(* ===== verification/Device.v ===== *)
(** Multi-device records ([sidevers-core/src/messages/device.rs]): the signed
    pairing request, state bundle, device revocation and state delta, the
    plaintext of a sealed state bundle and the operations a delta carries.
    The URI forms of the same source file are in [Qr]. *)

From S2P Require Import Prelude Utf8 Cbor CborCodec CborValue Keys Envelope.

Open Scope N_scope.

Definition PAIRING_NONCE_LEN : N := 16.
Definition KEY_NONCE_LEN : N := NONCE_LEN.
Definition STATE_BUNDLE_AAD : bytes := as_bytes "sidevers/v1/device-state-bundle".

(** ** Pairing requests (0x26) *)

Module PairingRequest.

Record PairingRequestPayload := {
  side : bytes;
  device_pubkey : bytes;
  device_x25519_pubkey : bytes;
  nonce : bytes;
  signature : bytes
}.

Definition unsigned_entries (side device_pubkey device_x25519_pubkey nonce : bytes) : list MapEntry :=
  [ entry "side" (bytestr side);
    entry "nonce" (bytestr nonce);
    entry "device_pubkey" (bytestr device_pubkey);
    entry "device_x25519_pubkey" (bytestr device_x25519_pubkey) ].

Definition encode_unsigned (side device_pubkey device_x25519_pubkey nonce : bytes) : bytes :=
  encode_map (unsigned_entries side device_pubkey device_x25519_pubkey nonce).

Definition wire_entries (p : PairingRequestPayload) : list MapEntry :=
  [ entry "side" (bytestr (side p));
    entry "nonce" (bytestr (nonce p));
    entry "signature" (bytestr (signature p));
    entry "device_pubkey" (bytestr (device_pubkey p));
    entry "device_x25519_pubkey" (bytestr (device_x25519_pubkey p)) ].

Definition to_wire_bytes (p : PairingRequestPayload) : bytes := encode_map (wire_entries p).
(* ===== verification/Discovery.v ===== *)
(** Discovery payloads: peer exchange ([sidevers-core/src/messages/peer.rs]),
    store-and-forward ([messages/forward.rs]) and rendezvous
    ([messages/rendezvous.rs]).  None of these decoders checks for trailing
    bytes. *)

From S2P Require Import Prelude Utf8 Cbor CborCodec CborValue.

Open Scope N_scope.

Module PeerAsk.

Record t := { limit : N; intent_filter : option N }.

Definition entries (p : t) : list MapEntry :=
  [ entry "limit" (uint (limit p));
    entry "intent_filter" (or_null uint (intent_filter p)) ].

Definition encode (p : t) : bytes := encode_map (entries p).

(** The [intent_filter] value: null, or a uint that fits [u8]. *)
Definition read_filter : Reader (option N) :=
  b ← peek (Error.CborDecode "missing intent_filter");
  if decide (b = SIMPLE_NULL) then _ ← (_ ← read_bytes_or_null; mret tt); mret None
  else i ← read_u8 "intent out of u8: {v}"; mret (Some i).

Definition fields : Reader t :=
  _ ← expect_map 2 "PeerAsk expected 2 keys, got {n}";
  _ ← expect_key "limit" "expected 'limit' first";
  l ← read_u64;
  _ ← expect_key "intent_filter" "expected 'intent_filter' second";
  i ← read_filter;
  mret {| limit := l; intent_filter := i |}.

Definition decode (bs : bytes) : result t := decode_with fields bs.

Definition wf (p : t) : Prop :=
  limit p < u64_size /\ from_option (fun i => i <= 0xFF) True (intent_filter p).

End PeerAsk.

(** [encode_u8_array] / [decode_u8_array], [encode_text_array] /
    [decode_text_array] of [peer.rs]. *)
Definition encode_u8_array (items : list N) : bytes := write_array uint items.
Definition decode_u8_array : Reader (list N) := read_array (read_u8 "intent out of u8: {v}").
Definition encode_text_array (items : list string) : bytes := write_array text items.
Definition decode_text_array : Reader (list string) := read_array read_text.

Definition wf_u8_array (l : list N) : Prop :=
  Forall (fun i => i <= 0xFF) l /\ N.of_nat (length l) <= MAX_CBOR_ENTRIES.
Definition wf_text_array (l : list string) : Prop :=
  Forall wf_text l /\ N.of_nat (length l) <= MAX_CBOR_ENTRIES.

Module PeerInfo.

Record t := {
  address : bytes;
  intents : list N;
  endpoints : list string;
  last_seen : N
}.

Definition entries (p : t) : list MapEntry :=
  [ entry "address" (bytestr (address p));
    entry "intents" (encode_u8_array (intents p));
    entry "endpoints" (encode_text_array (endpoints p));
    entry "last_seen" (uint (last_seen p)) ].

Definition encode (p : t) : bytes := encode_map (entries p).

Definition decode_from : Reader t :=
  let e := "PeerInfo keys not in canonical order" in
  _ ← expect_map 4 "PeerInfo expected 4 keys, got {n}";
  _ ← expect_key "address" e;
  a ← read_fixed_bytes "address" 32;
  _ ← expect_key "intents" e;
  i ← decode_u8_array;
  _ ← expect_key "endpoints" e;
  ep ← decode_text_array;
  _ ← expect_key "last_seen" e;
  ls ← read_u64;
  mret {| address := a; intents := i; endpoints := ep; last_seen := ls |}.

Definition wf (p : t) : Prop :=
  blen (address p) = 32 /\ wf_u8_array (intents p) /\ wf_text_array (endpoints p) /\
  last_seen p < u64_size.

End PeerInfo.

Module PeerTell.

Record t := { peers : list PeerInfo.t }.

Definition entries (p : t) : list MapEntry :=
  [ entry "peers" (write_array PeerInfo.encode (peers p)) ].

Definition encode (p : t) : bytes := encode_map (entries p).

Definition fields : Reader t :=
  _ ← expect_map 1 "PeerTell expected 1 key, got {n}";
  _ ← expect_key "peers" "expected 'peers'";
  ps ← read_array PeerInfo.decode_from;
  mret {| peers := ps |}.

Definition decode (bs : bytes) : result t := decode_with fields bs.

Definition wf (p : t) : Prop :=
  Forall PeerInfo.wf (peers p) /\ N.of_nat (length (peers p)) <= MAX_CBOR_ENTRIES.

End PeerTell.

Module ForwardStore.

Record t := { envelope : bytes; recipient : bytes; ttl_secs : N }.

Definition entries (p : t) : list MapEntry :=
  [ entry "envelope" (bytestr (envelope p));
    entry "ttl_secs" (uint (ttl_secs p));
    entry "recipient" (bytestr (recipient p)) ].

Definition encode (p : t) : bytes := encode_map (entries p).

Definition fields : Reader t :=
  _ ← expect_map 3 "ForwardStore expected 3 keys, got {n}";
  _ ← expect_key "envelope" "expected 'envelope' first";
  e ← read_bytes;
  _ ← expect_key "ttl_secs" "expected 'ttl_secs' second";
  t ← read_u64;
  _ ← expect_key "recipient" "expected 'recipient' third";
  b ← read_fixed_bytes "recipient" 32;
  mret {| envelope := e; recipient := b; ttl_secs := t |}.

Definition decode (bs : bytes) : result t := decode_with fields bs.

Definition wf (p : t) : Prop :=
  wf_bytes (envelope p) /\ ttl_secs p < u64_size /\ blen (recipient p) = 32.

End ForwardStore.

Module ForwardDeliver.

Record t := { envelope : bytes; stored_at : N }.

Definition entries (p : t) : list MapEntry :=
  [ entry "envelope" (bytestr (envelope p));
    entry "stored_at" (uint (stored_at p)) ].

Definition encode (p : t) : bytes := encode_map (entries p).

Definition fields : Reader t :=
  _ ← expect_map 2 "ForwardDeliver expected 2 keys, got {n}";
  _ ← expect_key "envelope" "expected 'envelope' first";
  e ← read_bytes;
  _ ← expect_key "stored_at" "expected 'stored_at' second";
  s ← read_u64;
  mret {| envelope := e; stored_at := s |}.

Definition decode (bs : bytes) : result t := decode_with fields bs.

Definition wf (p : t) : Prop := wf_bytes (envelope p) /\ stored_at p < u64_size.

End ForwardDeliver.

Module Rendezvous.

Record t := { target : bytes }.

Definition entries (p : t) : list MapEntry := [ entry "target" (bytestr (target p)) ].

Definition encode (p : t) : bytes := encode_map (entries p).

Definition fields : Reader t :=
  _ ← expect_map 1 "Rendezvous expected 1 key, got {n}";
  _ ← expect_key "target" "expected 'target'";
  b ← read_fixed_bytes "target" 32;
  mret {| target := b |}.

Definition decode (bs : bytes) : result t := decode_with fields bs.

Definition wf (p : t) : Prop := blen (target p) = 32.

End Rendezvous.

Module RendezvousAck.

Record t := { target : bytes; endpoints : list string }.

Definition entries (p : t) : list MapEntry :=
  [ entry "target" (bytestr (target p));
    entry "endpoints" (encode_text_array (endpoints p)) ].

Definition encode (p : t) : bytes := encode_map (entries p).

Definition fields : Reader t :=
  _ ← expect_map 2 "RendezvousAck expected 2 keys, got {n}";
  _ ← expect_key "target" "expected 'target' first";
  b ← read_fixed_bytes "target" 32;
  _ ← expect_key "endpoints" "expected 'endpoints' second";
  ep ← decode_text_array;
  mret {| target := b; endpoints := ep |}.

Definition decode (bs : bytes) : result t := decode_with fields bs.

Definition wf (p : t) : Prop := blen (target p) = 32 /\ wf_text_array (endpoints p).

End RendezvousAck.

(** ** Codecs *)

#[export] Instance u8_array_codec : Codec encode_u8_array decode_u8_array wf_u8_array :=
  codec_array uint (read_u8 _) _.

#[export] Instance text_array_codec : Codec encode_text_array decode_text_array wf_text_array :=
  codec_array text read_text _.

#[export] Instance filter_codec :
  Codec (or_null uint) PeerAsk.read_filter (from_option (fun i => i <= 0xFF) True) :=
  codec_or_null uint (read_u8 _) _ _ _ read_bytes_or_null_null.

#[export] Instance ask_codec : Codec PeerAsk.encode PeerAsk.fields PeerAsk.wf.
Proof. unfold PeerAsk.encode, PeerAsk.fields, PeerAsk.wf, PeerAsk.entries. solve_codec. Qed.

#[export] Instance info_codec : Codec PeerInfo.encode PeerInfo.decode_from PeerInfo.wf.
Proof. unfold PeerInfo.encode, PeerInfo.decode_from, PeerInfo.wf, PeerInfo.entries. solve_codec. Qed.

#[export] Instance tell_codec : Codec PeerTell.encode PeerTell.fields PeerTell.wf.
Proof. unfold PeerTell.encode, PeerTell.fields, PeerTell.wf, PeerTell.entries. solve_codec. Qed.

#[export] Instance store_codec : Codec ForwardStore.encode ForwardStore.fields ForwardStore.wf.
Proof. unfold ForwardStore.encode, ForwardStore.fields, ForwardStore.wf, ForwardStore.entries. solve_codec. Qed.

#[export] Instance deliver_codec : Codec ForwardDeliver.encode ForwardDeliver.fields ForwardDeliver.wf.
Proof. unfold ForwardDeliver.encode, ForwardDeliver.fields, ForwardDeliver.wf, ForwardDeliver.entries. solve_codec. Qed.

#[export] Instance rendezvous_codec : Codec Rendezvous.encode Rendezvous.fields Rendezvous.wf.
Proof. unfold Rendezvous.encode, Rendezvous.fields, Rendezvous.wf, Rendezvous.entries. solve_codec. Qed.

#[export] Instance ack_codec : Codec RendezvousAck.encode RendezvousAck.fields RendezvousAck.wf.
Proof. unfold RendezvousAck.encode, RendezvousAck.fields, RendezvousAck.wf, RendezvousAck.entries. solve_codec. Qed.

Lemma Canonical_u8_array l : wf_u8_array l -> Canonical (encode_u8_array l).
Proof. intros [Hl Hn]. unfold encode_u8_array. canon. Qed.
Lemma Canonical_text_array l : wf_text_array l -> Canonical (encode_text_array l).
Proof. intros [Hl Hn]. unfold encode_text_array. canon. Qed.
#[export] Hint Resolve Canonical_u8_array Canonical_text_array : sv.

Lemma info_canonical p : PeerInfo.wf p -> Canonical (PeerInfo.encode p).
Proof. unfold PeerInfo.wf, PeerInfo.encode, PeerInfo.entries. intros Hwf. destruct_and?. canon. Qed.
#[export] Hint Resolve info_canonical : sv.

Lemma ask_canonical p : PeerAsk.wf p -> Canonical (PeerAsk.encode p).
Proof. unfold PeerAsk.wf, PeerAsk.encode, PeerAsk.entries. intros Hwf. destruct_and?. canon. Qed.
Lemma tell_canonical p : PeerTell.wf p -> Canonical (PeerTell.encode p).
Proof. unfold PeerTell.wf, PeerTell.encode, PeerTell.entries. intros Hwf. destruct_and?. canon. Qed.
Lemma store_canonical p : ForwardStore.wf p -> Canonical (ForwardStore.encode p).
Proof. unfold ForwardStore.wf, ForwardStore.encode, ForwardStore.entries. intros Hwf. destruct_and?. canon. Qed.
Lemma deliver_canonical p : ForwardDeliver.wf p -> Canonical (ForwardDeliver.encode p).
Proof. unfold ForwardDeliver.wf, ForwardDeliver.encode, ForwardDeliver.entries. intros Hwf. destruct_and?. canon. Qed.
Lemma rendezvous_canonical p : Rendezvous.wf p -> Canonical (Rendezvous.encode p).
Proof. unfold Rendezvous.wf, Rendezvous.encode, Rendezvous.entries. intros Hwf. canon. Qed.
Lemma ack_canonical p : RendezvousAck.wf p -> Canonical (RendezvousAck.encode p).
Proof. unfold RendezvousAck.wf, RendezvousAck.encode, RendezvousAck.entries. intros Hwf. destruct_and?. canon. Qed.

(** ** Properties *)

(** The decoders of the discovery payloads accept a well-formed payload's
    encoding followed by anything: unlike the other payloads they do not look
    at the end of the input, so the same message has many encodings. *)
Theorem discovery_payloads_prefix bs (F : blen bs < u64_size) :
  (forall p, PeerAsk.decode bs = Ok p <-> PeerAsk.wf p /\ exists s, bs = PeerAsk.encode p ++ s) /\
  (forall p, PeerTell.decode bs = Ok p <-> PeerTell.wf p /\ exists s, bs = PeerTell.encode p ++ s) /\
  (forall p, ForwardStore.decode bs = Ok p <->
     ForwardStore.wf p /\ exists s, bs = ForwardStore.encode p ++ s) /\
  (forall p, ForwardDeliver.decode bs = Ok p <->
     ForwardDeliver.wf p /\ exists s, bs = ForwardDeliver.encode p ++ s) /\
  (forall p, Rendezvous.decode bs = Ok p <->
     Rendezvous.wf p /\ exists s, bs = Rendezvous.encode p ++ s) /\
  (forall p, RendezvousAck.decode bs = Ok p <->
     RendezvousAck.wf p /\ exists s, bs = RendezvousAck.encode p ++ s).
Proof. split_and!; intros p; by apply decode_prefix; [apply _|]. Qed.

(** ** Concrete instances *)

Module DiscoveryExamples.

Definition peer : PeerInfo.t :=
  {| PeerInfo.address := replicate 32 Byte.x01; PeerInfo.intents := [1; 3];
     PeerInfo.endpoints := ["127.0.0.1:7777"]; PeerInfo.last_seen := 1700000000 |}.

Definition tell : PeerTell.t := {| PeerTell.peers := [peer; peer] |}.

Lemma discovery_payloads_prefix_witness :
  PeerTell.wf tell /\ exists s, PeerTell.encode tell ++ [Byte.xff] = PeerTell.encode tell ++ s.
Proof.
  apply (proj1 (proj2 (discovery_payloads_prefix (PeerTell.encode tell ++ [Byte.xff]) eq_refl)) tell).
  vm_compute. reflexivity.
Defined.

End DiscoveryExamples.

========

▶ EXERCISE OBJECTIVE:
The answer must consist of every line above that holds the string "uint", copied exactly.

▶ RESPONSE BOX:
  [ entry "limit" (uint (limit p));
    entry "intent_filter" (or_null uint (intent_filter p)) ].
(** The [intent_filter] value: null, or a uint that fits [u8]. *)
Definition encode_u8_array (items : list N) : bytes := write_array uint items.
    entry "last_seen" (uint (last_seen p)) ].
    entry "ttl_secs" (uint (ttl_secs p));
    entry "stored_at" (uint (stored_at p)) ].
  codec_array uint (read_u8 _) _.
  Codec (or_null uint) PeerAsk.read_filter (from_option (fun i => i <= 0xFF) True) :=
  codec_or_null uint (read_u8 _) _ _ _ read_bytes_or_null_null.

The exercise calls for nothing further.